Legal claims for reparations
We provide direct representation to UK-based clients (and their families) who are seeking reparations for torture and ill-treatment suffered in different countries around the world. Those cases are being pursued in regional human rights bodies or through the UN. In addition, we offer support to a few clients in domestic legal processes.
More information about our cases can be found on our Database of cases.
We combine our casework with other civil society techniques such as advocacy, media, and activism to ensure there is implementation after the judgment, a community behind the client, and a cause beyond the case.
We accompany survivors through the legal process and ensure they can access the medical and psychological services they require.
We work with the Metropolitan Police and the Crown Prosecution Service to support investigation and prosecutions for the criminal offence of torture, on the basis of universal jurisdiction.
UK complicity in torture
We work to ensure that the international prohibition against torture is maintained by the UK government, and that the UK is held to account for any involvement in torture and ill-treatment, wherever that may occur. This includes working on legal cases seeking redress for the UK’s complicity in torture.
We support various clients (and their families) who have faced challenges in accessing appropriate protection from the UK Government, and we have a long history of engaging with the Foreign, Commonwealth, and Development Office (FCDO) on these issues. We continue to undertake research and analysis on the drawbacks of the present discretionary system, and continue to seek ways of ensuring that protection is available for British nationals who have suffered (or are at risk of) torture and ill-treatment in detention overseas.
Communities and survivors
We engage with frontline support organisations based to refer and signpost survivors who are in contact with us. We are growing our networks to continue engaging with survivor-led groups and to support their priorities. After undertaking research on the views of torture survivors in the UK regarding what ‘justice’ means to them, we produced a report Whose Justice? Reflections from UK-based survivors of torture, which will form the basis of our work to improve the support provided to survivors through the legal process, and which led to the development of a Survivors’ of Torture Manifesto. We are working jointly with Freedom from Torture on a project to promote access to justice for survivors, improve the quality of legal advice available to them (including in relation to accountability and reparations for torture), and to provide support for survivors’ own advocacy efforts.

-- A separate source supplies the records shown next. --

(** * ChatApp: the streaming response engine, the session store and the
      conversation controller of [src/app/(tabs)/index.tsx]

    The screen component keeps its state in React hooks and talks to three
    collaborators: [XMLHttpRequest], [AsyncStorage] and the clock
    ([Date.now]).  The embedding keeps the handlers as they are written and
    makes the collaborators explicit:

    - a JavaScript string is its sequence of UTF-16 code units;
    - [Date.now()] is an argument of the handler that reads it;
    - the events an [XMLHttpRequest] delivers are a list the handlers are
      run over;
    - [JSON.stringify] / [JSON.parse] of the session list on its way to and
      from storage are taken as a faithful encoding: what is written or
      read is the list of sessions itself.

    Each handler is run against the committed React state, as when every
    user event is followed by a render. *)

From Stdlib Require Import String Ascii DecimalString DecimalZ.
From Stdlib Require Import List ZArith NArith Lia Bool.
Import ListNotations.

Set Implicit Arguments.

(** ** JavaScript strings and the built-ins the handlers call *)

Module JS.

Local Open Scope N_scope.

(** A UTF-16 code unit, and a string as the list of its code units. *)
Definition char16 := N.
Definition jsstring := list char16.

(** A source literal made of ASCII characters. *)
Definition lit (s : string) : jsstring :=
  map N_of_ascii (list_ascii_of_string s).

Definition DQ : char16 := 34.    (* the double quote *)
Definition BSL : char16 := 92.   (* the backslash *)
Definition COLON : char16 := 58.

(** [a === b] on strings. *)
Definition streq (a b : jsstring) : bool :=
  if list_eq_dec N.eq_dec a b then true else false.

(** [!v] for [v] a string, [null] or [undefined]: the empty string is
    falsy too. *)
Definition falsy (v : option jsstring) : bool :=
  match v with
  | None | Some [] => true
  | Some (_ :: _) => false
  end.

(** WhiteSpace and LineTerminator of ECMAScript: the class [\s] of a
    regular expression and the code units [String.prototype.trim]
    strips. *)
Definition isWhiteSpace (c : char16) : bool :=
  (9 <=? c) && (c <=? 13)
  || (c =? 32) || (c =? 160) || (c =? 5760)
  || (8192 <=? c) && (c <=? 8202)
  || (c =? 8232) || (c =? 8233) || (c =? 8239) || (c =? 8287)
  || (c =? 12288) || (c =? 65279).

Fixpoint trimStart (s : jsstring) : jsstring :=
  match s with
  | c :: tl => if isWhiteSpace c then trimStart tl else s
  | [] => []
  end.

Definition trimEnd (s : jsstring) : jsstring := rev (trimStart (rev s)).

Definition trim (s : jsstring) : jsstring := trimEnd (trimStart s).

(** [s.substring(start)] for [0 <= start]: past the end it is empty. *)
Definition substring (s : jsstring) (start : nat) : jsstring :=
  skipn start s.

(** [a.slice(0, n)] and [a.slice(-n)] on arrays, and [a.slice(0, -1)]. *)
Definition slice_to {A} (n : nat) (a : list A) : list A := firstn n a.

Definition slice_last {A} (n : nat) (a : list A) : list A :=
  skipn (length a - n) a.

Definition slice_init {A} (a : list A) : list A :=
  firstn (length a - 1) a.

(** [a[a.length - 1]]: [undefined] on the empty array. *)
Definition last_elem {A} (a : list A) : option A :=
  nth_error a (length a - 1).

(** [n.toString()] for an integer-valued Number below 1e21 in absolute
    value: the decimal digits, with a leading minus sign when negative. *)
Definition Number_toString (z : Z) : jsstring :=
  lit (NilEmpty.string_of_int (Z.to_int z)).

(** *** [JSON.parse] of a text that is one string literal

    The engine calls [JSON.parse] only on a text it has wrapped in double
    quotes; on such a text the parse either yields the decoded string or
    throws ([None]).  A text that does not start with a quote is outside
    of what the engine passes and is not given a value here. *)

Definition hexval (c : char16) : option N :=
  if (48 <=? c) && (c <=? 57) then Some (c - 48)
  else if (65 <=? c) && (c <=? 70) then Some (c - 55)
  else if (97 <=? c) && (c <=? 102) then Some (c - 87)
  else None.

Definition hex4 (a b c d : char16) : option char16 :=
  match hexval a, hexval b, hexval c, hexval d with
  | Some x, Some y, Some z, Some w => Some (((x * 16 + y) * 16 + z) * 16 + w)
  | _, _, _, _ => None
  end.

(** The single-character escapes of JSON. *)
Definition unescape1 (e : char16) : option char16 :=
  if e =? 34 then Some 34          (* escaped quote *)
  else if e =? 92 then Some 92     (* escaped backslash *)
  else if e =? 47 then Some 47     (* escaped solidus *)
  else if e =? 98 then Some 8      (* b: backspace *)
  else if e =? 102 then Some 12    (* f: form feed *)
  else if e =? 110 then Some 10    (* n: line feed *)
  else if e =? 114 then Some 13    (* r: carriage return *)
  else if e =? 116 then Some 9     (* t: tab *)
  else None.

(** JSON whitespace, allowed after the value. *)
Definition isJSONSpace (c : char16) : bool :=
  (c =? 32) || (c =? 9) || (c =? 10) || (c =? 13).

(** The characters of a string literal after its opening quote: the
    decoded value and what follows the closing quote. *)
Fixpoint json_string_chars (s : jsstring) : option (jsstring * jsstring) :=
  match s with
  | [] => None
  | c :: tl =>
    if c =? DQ then Some ([], tl)
    else if c =? BSL then
      match tl with
      | [] => None
      | e :: tl1 =>
        if e =? 117 (* u *) then
          match tl1 with
          | h1 :: h2 :: h3 :: h4 :: tl2 =>
            match hex4 h1 h2 h3 h4 with
            | Some u =>
              match json_string_chars tl2 with
              | Some (v, r) => Some (u :: v, r)
              | None => None
              end
            | None => None
            end
          | _ => None
          end
        else
          match unescape1 e with
          | Some u =>
            match json_string_chars tl1 with
            | Some (v, r) => Some (u :: v, r)
            | None => None
            end
          | None => None
          end
      end
    else if c <? 32 then None
    else
      match json_string_chars tl with
      | Some (v, r) => Some (c :: v, r)
      | None => None
      end
  end.

Fixpoint skipJSONSpace (s : jsstring) : jsstring :=
  match s with
  | c :: tl => if isJSONSpace c then skipJSONSpace tl else s
  | [] => []
  end.

Definition JSON_parse (text : jsstring) : option jsstring :=
  match skipJSONSpace text with
  | c :: tl =>
    if c =? DQ then
      match json_string_chars tl with
      | Some (v, r) => if forallb isJSONSpace r then Some v else None
      | None => None
      end
    else None
  | [] => None
  end.

End JS.

Import JS.

(** ** The data model *)

(** [interface Message].  Its [id] field is [msg_id] here, the field name
    [id] being taken by [ChatSession]. *)
Record Message := mkMessage {
  msg_id : jsstring;
  text : jsstring;
  isFromUser : bool
}.

(** [interface ChatSession]. *)
Record ChatSession := mkChatSession {
  id : jsstring;
  messages : list Message
}.

Inductive Role := user | model.

(** [interface GeminiContent]; an element [{ text }] of [parts] is its
    text. *)
Record GeminiContent := mkGeminiContent {
  role : Role;
  parts : list jsstring
}.

(** Configuration. *)
Definition MAX_HISTORY_LENGTH : nat := 100.
Definition CONTEXT_WINDOW_SIZE : nat := 10.

(** ** The streaming response engine: [streamGeminiResponse] *)

Module Engine.

Local Open Scope N_scope.

(** *** The regular expression of [xhr.onprogress]

    The pattern is the literal [text] in double quotes, [\s*], a colon,
    [\s*], a double quote, the captured group, a double quote.  The
    captured group is a greedy star over two alternatives, tried in this
    order: a backslash followed by a double quote, or one code unit that
    is not a double quote.  The matchers below take what is left of the
    subject and give what the rest of the pattern yields; they try the
    alternatives in the order of a backtracking matcher. *)

(** The group and the closing quote; the result is the captured text and
    the subject after the match. *)
Fixpoint group_then_quote (s : jsstring) : option (jsstring * jsstring) :=
  match s with
  | [] => None
  | c :: tl =>
    match
      (if c =? BSL then
         match tl with
         | d :: tl2 =>
           if d =? DQ then
             match group_then_quote tl2 with
             | Some (g, r) => Some (c :: d :: g, r)
             | None => None
             end
           else None
         | [] => None
         end
       else None)
    with
    | Some m => Some m
    | None =>
      match
        (if negb (c =? DQ) then
           match group_then_quote tl with
           | Some (g, r) => Some (c :: g, r)
           | None => None
           end
         else None)
      with
      | Some m => Some m
      | None => if c =? DQ then Some ([], tl) else None
      end
    end
  end.

Section Matchers.
Variable A : Type.
Variable k : jsstring -> option A.

(** [\s*] then [k]: the longest run of white space first. *)
Fixpoint ws_star (s : jsstring) : option A :=
  match s with
  | c :: tl =>
    if isWhiteSpace c then
      match ws_star tl with
      | Some m => Some m
      | None => k s
      end
    else k s
  | [] => k []
  end.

We advocate in the UK to improve protection for UK citizens detained abroad, to maintain the absolute ban against torture in UK law, and to pursue accountability for human rights violations by bringing cases against perpetrators living in the UK. Recent examples of our work include:
- the promotion in the UK of the 2022 revision of the Istanbul Protocol,
- engagement on the Independent Review of the Human Rights Act,
- the campaign against the provisions of the Overseas Operations Bill (that would have provided an effective amnesty when British troops commit torture and other international crimes),
- raising concerns about elements of the National Security Bill (that would dilute the ban against torture in UK law),
- stressing the likelihood that the UK will breach its international legal commitments regarding torture as a result of the Illegal Migration Bill, and
- the coordination of the civil society response to the UN Committee against Torture’s review of the UK.
Human rights sanctions
We submit requests to the Sanctions Team of the FCDO for the UK to impose “Magnitsky” sanctions on those responsible for torture, co-ordinating with the US and EU regimes for sanctions. We also act as Secretariat for the UK All-Party Parliamentary Group on Magnitsky sanctions, which seeks to raise the profile of the UK regime and ensure effective use of sanctions.